Agentura Eval

March 26, 2026

Version updated for https://github.com/SyntheticSynaptic/agentura to version v0.2.0.

This action is used across all versions by ? repositories.

Action Type

This is a Composite action.

Go to the GitHub Marketplace to find the latest changes.

Action Summary

Agentura is a CI/CD evaluation platform designed for testing and validating AI agents. It helps identify and prevent regressions before deployment by providing detailed insights into test case failures, improvements, and performance metrics using various evaluation strategies such as semantic similarity scoring, LLM-based judgment, and tool use validation. The platform supports self-hosting, works with any agent framework, and automates regression tracking, ensuring reliability and compliance in AI system development.

Release notes

What’s new in v0.2.0

Regression Diff

See exactly which cases flipped between runs — not just aggregate scores. Baseline snapshots stored in .agentura/baseline.json.

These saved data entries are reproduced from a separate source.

(* ===== verification/Buffer.v ===== *)
(** The network buffer ([netLayer/Buffer.h], [netLayer/Buffer.cpp]).

    A [Buffer] is a [std::vector<char>] with a reader and a writer index; the
    bytes between them are the content.  Indices and lengths are [size_t]
    (64-bit unsigned, [u64]); a pointer into the buffer is its offset from
    [begin()], and [NULL] is [None].  The file gives every member function, the
    representation invariant [wf], and the abstract view [content]: the buffer
    is a byte queue, and every operation refines its queue counterpart. *)

From S2P Require Import Prelude Endian.
Import Endian.

Module Buffer.

Definition kCheapPrepend : Z := 8.
Definition kInitialSize : Z := 1024.
Definition kCRLF : bytes := [Byte.x0d; Byte.x0a].

(** [std::vector<char>::max_size()] (PTRDIFF_MAX). *)
Definition max_size : Z := 2 ^ 63 - 1.

Record Buffer := mkBuffer {
  buffer_ : bytes;
  readerIndex_ : Z;
  writerIndex_ : Z;
}.

Definition readableBytes (b : Buffer) : Z := u64 (writerIndex_ b - readerIndex_ b).
Definition writableBytes (b : Buffer) : Z := u64 (zlen (buffer_ b) - writerIndex_ b).
Definition prependableBytes (b : Buffer) : Z := readerIndex_ b.
Definition peek (b : Buffer) : Z := readerIndex_ b.
Definition beginWrite (b : Buffer) : Z := writerIndex_ b.

(** The constructor; a fresh vector is zero-filled. *)
Definition new_Buffer (initialSize : Z) : res Buffer :=
  let b := mkBuffer (replicate (Z.to_nat (u64 (kCheapPrepend + initialSize))) Byte.x00)
                    kCheapPrepend kCheapPrepend in
  assert! readableBytes b =? 0 in
  assert! writableBytes b =? initialSize in
  assert! prependableBytes b =? kCheapPrepend in
  Ok b.

Definition swap (b rhs : Buffer) : Buffer * Buffer := (rhs, b).

(** The bytes of the range [from, to). *)
Definition slice (from to : Z) (l : bytes) : bytes := ztake (to - from) (zdrop from l).

(** [std::search]: the offset of the first occurrence of [pat], or the end. *)
Fixpoint prefix (pat l : bytes) : bool :=
  match pat, l with
  | [], _ => true
  | p :: pat, x :: l => Byte.eqb p x && prefix pat l
  | _ :: _, [] => false
  end.

Fixpoint search (pat l : bytes) : nat :=
  if prefix pat l then O
  else match l with [] => O | _ :: l => S (search pat l) end.

(** [memchr]: the offset of the first byte equal to [c]. *)
Fixpoint memchr (c : byte) (l : bytes) : option nat :=
  match l with
  | [] => None
  | x :: l => if Byte.eqb x c then Some O else S <$> memchr c l
  end.

Definition findCRLF_in (start : Z) (b : Buffer) : option Z :=
  let crlf := start + Z.of_nat (search kCRLF (slice start (beginWrite b) (buffer_ b))) in
  if crlf =? beginWrite b then None else Some crlf.

Definition findCRLF (b : Buffer) : option Z := findCRLF_in (peek b) b.

Definition findCRLF_from (start : Z) (b : Buffer) : res (option Z) :=
  assert! peek b <=? start in
  assert! start <=? beginWrite b in
  Ok (findCRLF_in start b).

Semantic Similarity Scorer

Stop failing cases that are semantically correct. Auto-detects OPENAI_API_KEY, ANTHROPIC_API_KEY, or GEMINI_API_KEY. Falls back to token overlap when no key is available.

LLM Judge Reliability

Run the judge N times and take majority vote. Agreement rate reported per suite — low agreement triggers a warning.

Tool-Call Eval Strategy

Test whether your agent called the right tool with the right arguments. Not just what it said — what it did.

Multi-Turn Eval Support

Test conversational agents across full dialogue threads. Score specific turns, pass full history to the agent.

Dataset Versioning and Audit Manifests

--locked mode exits 1 if datasets changed since baseline. Every run writes .agentura/manifest.json with dataset hashes, CLI version, git sha, and per-suite results. Designed for regulated environments requiring audit trails.

Install

npx agentura@latest run –local

Upgrade

npm install -g agentura@latest